My Weekly

Seller Of Dreams

Opening chapters of our passionate new serial

- lesley downer

If Mother says grass is black, it’s black… Toshimi kept her eyes lowered as she slipped into the banqueting hall, wishing she could make herself invisible. She smelled cigarette smoke, heard men’s deep voices talking and laughing. Then the room fell silent and all eyes turned on her.

Soon she would have to cast off her shyness, saunter in boldly as the other girls did, but for now all she could think of was the strangenes­s of it all.

She peeked around. The room was full of middle-aged men, cross-legged on the soft rice straw matting along both sides of a long table. The hostess, a plump matronly geisha, took her elbow, nudging her to a cushion behind one of them.

“Make sure his glass is never empty, even for a second,” she hissed.

She gave Toshimi’s collar a tug so that it plunged low, drawing attention to the only part of her upper back not painted stark white – the two-pronged fork of skin like a serpent’s tongue at the nape of her neck. Toshimi’s hair, swept up to focus attention on that bit of bare flesh, was oiled into two wings held in place with pomade, with rolls of paper and bundles of yak’s hair tucked in to give volume, so the hairdresse­r had explained.

The whole creation was laden down with hairpins, fabric flowers, ribbons, combs and dangling silver chains that tinkled as she walked. It was so heavy she could hardly keep her head balanced. Her layered kimonos, orange and gold and turquoise, weighed heavily too.

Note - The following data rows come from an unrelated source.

Lemma handle_restart fuel pid reason sup s w idx c :
  inits_succeed -> s_exit_handlers s = [] -> linked s ≡ ∅ -> (0 < fuel)%nat ->
  0 <= s_next_pid s -> s_next_pid s + Z.of_nat (length (sup_children sup)) <= u64_max ->
  Forall (fun c => rc_pid c < s_next_pid s) (sup_children sup) -> NoDup (children_pids sup) ->
  sup_shutdown sup = false -> sup_children sup !! idx = Some c -> rc_pid c = pid ->
  should_restart (cs_restart (rc_spec c)) reason = true ->
  Z.of_nat (length (sup_restart_timestamps sup)) < sup_max_restarts sup <= u32_max ->
  exists sup' s' w', handle_child_exit fuel pid reason sup s w = Some (sup', s', w') /\
    s_exit_handlers s' = [] /\ restarted (sup_strategy sup) idx sup s sup' s'.
Proof.
  intros Hin He Hl Hf H0 Hb Hpids Hnd Hsh Hidx Hpid Hrs Hts. unfold handle_child_exit. rewrite Hsh.
  assert (Hpos : position (fun c => rc_pid c =? pid) (sup_children sup) = Some idx).
  { destruct (position _ _) as [j|] eqn:Hj.
    - apply position_Some in Hj as (c2 & Hc2 & Hp2). apply Z.eqb_eq in Hp2. f_equal.
      apply (NoDup_lookup (children_pids sup) j idx pid Hnd); unfold children_pids; change (map ?f ?l) with (f <$> l);
        rewrite list_lookup_fmap, ?Hc2, ?Hidx; cbn; congruence.
    - exfalso. rewrite position_None in Hj. specialize (Hj c ltac:(by eapply list_elem_of_lookup_2)).
      by rewrite Hpid, Z.eqb_refl in Hj. }
  rewrite Hpos. unfold vec_remove at 1. rewrite Hidx. cbn [mbind option_bind]. rewrite Hrs. cbn [negb].
  unfold exceeds_max_restarts, exceeds_at, read_clock.
  set (ts := retain _ _).
  assert (Hex : sup_max_restarts sup <? wrap32 (Z.of_nat (length ts)) = false).
  { apply Z.ltb_ge. pose proof (retain_length (fun t => sat_sub (clock_at (s_clock_reads s)) t <=? seconds (sup_max_seconds sup))
      (sup_restart_timestamps sup ++ [clock_at (s_clock_reads s)])) as Hlen. fold ts in Hlen.
    rewrite length_app in Hlen. cbn in Hlen. rewrite wrap32_small; [lia|]. unfold is_u32. lia. }
  rewrite Hex. set (sup1 := with_timestamps ts sup). set (s1 := upd_clock_reads _ s).
  cbn [sup_strategy with_timestamps].
  assert (Hlt : (idx < length (sup_children sup))%nat) by (eapply lookup_lt_Some; exact Hidx).
  unfold restarted. assert (Hst1 : sup_strategy sup1 = sup_strategy sup) by done. rewrite Hst1.
  destruct (sup_strategy sup).
  - apply (restart_one_spec idx sup1 s1 w Hin He); [cbn; lia|done|done|done].
  - destruct (restart_from fuel (rc_pid c) 0 sup1 s1 w Hin He Hl Hf H0 Hb Hpids Hnd Hsh)
      as (s2 & w2 & sup' & s' & w' & Hto & Hr & He' & Hsh' & Hm & Hi).
    unfold restart_all. replace (sup_children sup1 !! idx) with (Some c) by done.
    cbn [mbind option_bind]. rewrite drop_0 in Hto, Hr. rewrite Hto. cbn [mbind option_bind].
    rewrite take_0 in Hr. rewrite Hr. by eexists _, _, _.
  - destruct (restart_from fuel (rc_pid c) idx sup1 s1 w Hin He Hl Hf H0 Hb Hpids Hnd Hsh)
      as (s2 & w2 & sup' & s' & w' & Hto & Hr & He' & Hsh' & Hm & Hi).
    unfold restart_rest. replace (sup_children sup1 !! idx) with (Some c) by done.
    cbn [mbind option_bind]. rewrite Hto. cbn [mbind option_bind]. rewrite Hr. by eexists _, _, _.
Qed.
End supervisor.

(** * Supervisors wired to the scheduler

    [start_linked] registers a closure over the shared supervisor as an exit handler;
    here the handler list holds the supervisor itself.  While the handlers run the list
    is empty, so the terminations a restart performs run no handler: the handler the
    nested calls would use does not matter. *)
Section linked.
Context {V B St Br Hk W : Type} `{AB : AgentBehavior V B St W} `{BO : BridgeOps V Br}.
Context `{MH : MessageHook V Hk W} `{CK : Clock} `{HO : HashOrder} `{PW : Powi}.
Abbreviation Sched := (AgentScheduler V B St Br Hk (Supervisor V B)).
Implicit Types (s : Sched) (w : W) (sup : Supervisor V B).

Definition inert_handler : ExitHandler V B St Br Hk (Supervisor V B) W :=
  fun sup _ _ s w => Some (sup, s, w).

(** The closure of [start_linked]; [fuel] bounds the cascades of a restart. *)
Definition supervisor_handler (fuel : nat) : ExitHandler V B St Br Hk (Supervisor V B) W :=
  fun sup pid reason s w => handle_child_exit (EH := inert_handler) fuel pid reason sup s w.

Definition start_linked (spec : SupervisorSpec V B) s w : result unit Reason * Sched * W :=
  match start spec s w with
  | (Ok sup, s, w) => (Ok tt, add_exit_handler sup s, w)
  | (Err e, s, w) => (Err e, s, w)
  end.

(** Without exit handlers it does not matter what a handler would do. *)
Lemma terminate_handler_irrelevant (EH1 EH2 : ExitHandler V B St Br Hk (Supervisor V B) W)
    fuel pid reason s w :
  s_exit_handlers s = [] ->
  terminate_process (EH := EH1) fuel pid reason s w = terminate_process (EH := EH2) fuel pid reason s w.
Proof.
  revert pid s w. induction fuel as [|fuel IH]; intros pid s w He; [done|]. cbn [terminate_process].
  pose proof (terminate_core_handlers pid reason s w) as E1.
  destruct (terminate_core pid reason s w) as [[s1 cascade] w1]. cbn in E1. rewrite He in E1.
  assert (Hf : fold_opt (fun '(s, w) c => terminate_process (EH := EH1) fuel c reason s w) (s1, w1) cascade
    = fold_opt (fun '(s, w) c => terminate_process (EH := EH2) fuel c reason s w) (s1, w1) cascade).
  { revert s1 w1 E1. induction cascade as [|c cascade IHc]; intros s1 w1 E1; [done|]. cbn [fold_opt].
    rewrite <- (IH c s1 w1 E1).
    destruct (terminate_process (EH := EH1) fuel c reason s1 w1) as [[s2 w2]|] eqn:H2; [|done]. cbn.
    apply IHc. by destruct (terminate_cascaded (EH := EH1) _ _ _ _ _ _ _ E1 H2). }
  rewrite <- Hf. destruct (fold_opt _ _ _) as [[s2 w2]|] eqn:H2; [|done]. cbn.
  assert (E2 : s_exit_handlers s2 = []).
  { apply (cascaded_fold reason) in H2 as [E2 _]; [done| |done].
    intros c s3 w3 s4 w4 H3 E3. by apply (terminate_cascaded (EH := EH1) fuel c reason s3 w3 s4 w4). }
  unfold run_exit_handlers. by rewrite E2.
Qed.


(** The supervisor keeps the invariant of [SchedWake], so that the wakeup theorems hold
    of supervised schedulers. *)
#[local] Instance inert_wake : WakeHandlers (EH := inert_handler).
Proof. intros h pid reason s w h' s' w' Hr. unfold run_handler, inert_handler in Hr. by simplify_eq. Qed.

Lemma wake_inv_spawn_child spec s w :
  wake_inv None [] s -> wake_inv None [] (spawn_child spec s w).1.2.
Proof.
  intros Hi. unfold spawn_child. pose proof (wake_inv_spawn None (cs_behavior spec) (cs_args spec) s w Hi) as Hs.
  destruct (spawn _ _ _ _) as [[[pid|e] s1] w1]; cbn; [|done]. destruct Hs as [Hs _].
  by apply wake_inv_enqueue, wake_inv_alter_links.
Qed.

Lemma wake_inv_respawn specs sup s w : wake_inv None [] s -> wake_inv None [] (respawn specs sup s w).1.2.
Proof.
  revert sup s w. induction specs as [|spec specs IH]; intros sup s w Hi; [done|]. cbn [respawn].
  pose proof (wake_inv_spawn_child spec s w Hi) as Hs.
  destruct (spawn_child spec s w) as [[[c|] s1] w1]; by apply IH.
Qed.

Lemma wake_inv_terminate_others fuel dead cs s w s' w' :
  wake_inv None [] s -> terminate_others (EH := inert_handler) fuel dead cs s w = Some (s', w') ->
  wake_inv None [] s'.
Proof.
  unfold terminate_others. revert s w. induction cs as [|c cs IH]; intros s w Hi Ht; [by simplify_eq/=|].
  cbn [fold_opt] in Ht. case_decide; [|by eapply IH].
  destruct (terminate_process _ _ _ _ _) as [[s1 w1]|] eqn:H1; [|done]. cbn in Ht.
  eapply IH; [|exact Ht]. eapply (wake_inv_terminate (EH := inert_handler)); [|exact Hi|exact H1]. by left.
Qed.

Her face was covered in a thick layer of make-up, as alabaster white as her back. Her eyebrows were brushed in like moths’ wings, the sides of her nose and contours of her face etched in pink, her eyes outlined in black and a tiny rose petal of safflower paste adorned just her lower lip. She’d watched in the mirror, mesmerised, as a senior geisha applied paint and powder.

Now she knelt as gracefully as she could, trying to keep her knees together. She’d practised for hours but in front of all these staring eyes she felt terribly self-conscious. The men chuckled.

“Ah. A new maiko,” said one in kindly tones. “Come and sit here.”

“She’s not a maiko, a trainee geisha, not yet,” said the motherly geisha. “She’s a beginner – an egg, we call it. She’ll sit where I put her.”

A tiny, withered old geisha plucked out a melody on a shamisen and warbled out a plaintive song as maids filed in and placed the first dishes of the meal before the guests. Each had a geisha or maiko to attend to him, plying their charges with sake, teasing, chattering, laughing.

The guest Toshimi had been charged to serve downed his drink in one. She leaned forward, reached for the sake flask and topped up his cup.

“That’s it,” said the man, laughing. “Fill it to the brim.” To her sixteen-yearold eyes he was ancient, his skin creased and corrugated, as old as her grandfathe­r at least. “Your first party?” He smiled encouragin­gly. “You must drink too.”

He filled her cup. She sipped the warm, sweet liquor. There was so much she had to learn – to drain the last drop of sake, flirt with the customers, put her hand on this grizzled old man’s knee – but for now she was excused.

“What is your hobby?” asked the man. It was the question the guests always asked. They were wealthy businessme­n or politician­s and the young girls who served them drinks were teenagers. What else could they possibly talk about?